● **Exercise**
For this exercise, reproduce the entries below exactly, but only from the line containing "(** ** What a computation leaves untouched *)" through the line containing "Proof. intros Ha", both included.

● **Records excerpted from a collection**
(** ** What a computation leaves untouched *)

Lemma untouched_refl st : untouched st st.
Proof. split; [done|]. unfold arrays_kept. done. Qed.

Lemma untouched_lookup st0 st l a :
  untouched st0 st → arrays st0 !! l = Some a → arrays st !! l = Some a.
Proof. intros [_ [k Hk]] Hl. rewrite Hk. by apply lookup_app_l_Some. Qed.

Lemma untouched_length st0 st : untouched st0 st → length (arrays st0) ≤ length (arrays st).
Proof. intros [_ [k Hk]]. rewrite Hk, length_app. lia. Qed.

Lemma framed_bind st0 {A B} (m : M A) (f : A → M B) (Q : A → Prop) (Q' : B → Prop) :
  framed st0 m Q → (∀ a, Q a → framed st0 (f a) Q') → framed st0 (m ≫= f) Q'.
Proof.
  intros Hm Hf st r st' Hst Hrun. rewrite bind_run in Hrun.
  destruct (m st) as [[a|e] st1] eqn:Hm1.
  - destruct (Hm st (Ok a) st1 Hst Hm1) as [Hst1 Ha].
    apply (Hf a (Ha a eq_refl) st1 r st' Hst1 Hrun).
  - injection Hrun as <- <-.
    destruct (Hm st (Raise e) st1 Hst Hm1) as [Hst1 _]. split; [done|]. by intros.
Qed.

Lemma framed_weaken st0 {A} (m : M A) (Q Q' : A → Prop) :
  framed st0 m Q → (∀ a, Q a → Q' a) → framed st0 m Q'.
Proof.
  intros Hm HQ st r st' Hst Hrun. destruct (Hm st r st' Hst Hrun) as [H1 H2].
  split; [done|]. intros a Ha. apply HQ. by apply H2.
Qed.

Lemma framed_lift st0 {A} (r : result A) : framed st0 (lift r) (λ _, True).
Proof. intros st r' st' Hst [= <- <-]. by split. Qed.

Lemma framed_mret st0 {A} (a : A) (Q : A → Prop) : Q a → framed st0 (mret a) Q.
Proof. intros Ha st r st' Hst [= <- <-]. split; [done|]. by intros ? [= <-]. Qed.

---

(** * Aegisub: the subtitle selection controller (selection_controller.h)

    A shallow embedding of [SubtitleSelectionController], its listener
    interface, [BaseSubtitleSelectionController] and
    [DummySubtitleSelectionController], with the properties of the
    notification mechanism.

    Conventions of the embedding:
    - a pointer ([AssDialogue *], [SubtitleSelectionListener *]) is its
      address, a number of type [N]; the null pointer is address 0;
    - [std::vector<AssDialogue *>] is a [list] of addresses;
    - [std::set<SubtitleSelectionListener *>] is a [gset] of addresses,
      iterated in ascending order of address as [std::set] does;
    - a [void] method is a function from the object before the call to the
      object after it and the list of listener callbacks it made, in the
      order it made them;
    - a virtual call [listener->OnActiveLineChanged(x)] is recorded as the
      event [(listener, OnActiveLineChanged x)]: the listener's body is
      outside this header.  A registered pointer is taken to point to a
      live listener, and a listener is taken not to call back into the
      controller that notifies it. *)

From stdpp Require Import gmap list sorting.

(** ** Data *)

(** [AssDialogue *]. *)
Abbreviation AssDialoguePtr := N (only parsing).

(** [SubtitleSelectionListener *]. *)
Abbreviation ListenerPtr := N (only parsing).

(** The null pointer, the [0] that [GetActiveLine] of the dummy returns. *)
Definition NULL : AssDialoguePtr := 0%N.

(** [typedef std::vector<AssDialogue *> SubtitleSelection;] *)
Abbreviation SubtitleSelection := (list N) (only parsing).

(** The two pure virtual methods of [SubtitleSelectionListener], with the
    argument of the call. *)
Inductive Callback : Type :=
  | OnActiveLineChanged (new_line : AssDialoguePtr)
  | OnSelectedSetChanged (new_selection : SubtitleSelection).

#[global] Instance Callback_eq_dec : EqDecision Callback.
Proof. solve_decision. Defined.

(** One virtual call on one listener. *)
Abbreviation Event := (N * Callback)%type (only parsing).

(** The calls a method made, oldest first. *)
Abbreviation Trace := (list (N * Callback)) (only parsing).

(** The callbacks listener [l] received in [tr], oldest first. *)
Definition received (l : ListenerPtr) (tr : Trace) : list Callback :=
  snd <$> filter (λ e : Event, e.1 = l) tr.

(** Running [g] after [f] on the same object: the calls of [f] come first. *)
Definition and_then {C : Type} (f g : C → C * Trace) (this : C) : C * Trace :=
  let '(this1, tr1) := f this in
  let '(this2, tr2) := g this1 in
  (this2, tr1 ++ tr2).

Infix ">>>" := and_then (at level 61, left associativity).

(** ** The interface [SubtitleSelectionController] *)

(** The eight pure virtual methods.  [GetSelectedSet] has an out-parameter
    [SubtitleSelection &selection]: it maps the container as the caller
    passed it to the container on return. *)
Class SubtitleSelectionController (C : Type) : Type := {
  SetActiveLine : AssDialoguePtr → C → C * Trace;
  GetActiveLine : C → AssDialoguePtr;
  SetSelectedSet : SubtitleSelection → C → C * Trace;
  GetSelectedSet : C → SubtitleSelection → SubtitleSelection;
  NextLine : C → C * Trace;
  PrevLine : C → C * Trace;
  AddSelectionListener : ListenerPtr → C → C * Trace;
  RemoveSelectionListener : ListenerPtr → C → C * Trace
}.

● **Written solution**
(** ** What a computation leaves untouched *)

Lemma untouched_refl st : untouched st st.
Proof. split; [done|]. unfold arrays_kept. done. Qed.

Lemma untouched_lookup st0 st l a :
  untouched st0 st → arrays st0 !! l = Some a → arrays st !! l = Some a.
Proof. intros [_ [k Hk]] Hl. rewrite Hk. by apply lookup_app_l_Some. Qed.

Lemma untouched_length st0 st : untouched st0 st → length (arrays st0) ≤ length (arrays st).
Proof. intros [_ [k Hk]]. rewrite Hk, length_app. lia. Qed.

Lemma framed_bind st0 {A B} (m : M A) (f : A → M B) (Q : A → Prop) (Q' : B → Prop) :
  framed st0 m Q → (∀ a, Q a → framed st0 (f a) Q') → framed st0 (m ≫= f) Q'.
Proof.
  intros Hm Hf st r st' Hst Hrun. rewrite bind_run in Hrun.
  destruct (m st) as [[a|e] st1] eqn:Hm1.
  - destruct (Hm st (Ok a) st1 Hst Hm1) as [Hst1 Ha].
    apply (Hf a (Ha a eq_refl) st1 r st' Hst1 Hrun).
  - injection Hrun as <- <-.
    destruct (Hm st (Raise e) st1 Hst Hm1) as [Hst1 _]. split; [done|]. by intros.
Qed.

Lemma framed_weaken st0 {A} (m : M A) (Q Q' : A → Prop) :
  framed st0 m Q → (∀ a, Q a → Q' a) → framed st0 m Q'.
Proof.
  intros Hm HQ st r st' Hst Hrun. destruct (Hm st r st' Hst Hrun) as [H1 H2].
  split; [done|]. intros a Ha. apply HQ. by apply H2.
Qed.

Lemma framed_lift st0 {A} (r : result A) : framed st0 (lift r) (λ _, True).
Proof. intros st r' st' Hst [= <- <-]. by split. Qed.

Lemma framed_mret st0 {A} (a : A) (Q : A → Prop) : Q a → framed st0 (mret a) Q.
Proof. intros Ha st r st' Hst [= <- <-]. split; [done|]. by intros ? [= <-]. Qed.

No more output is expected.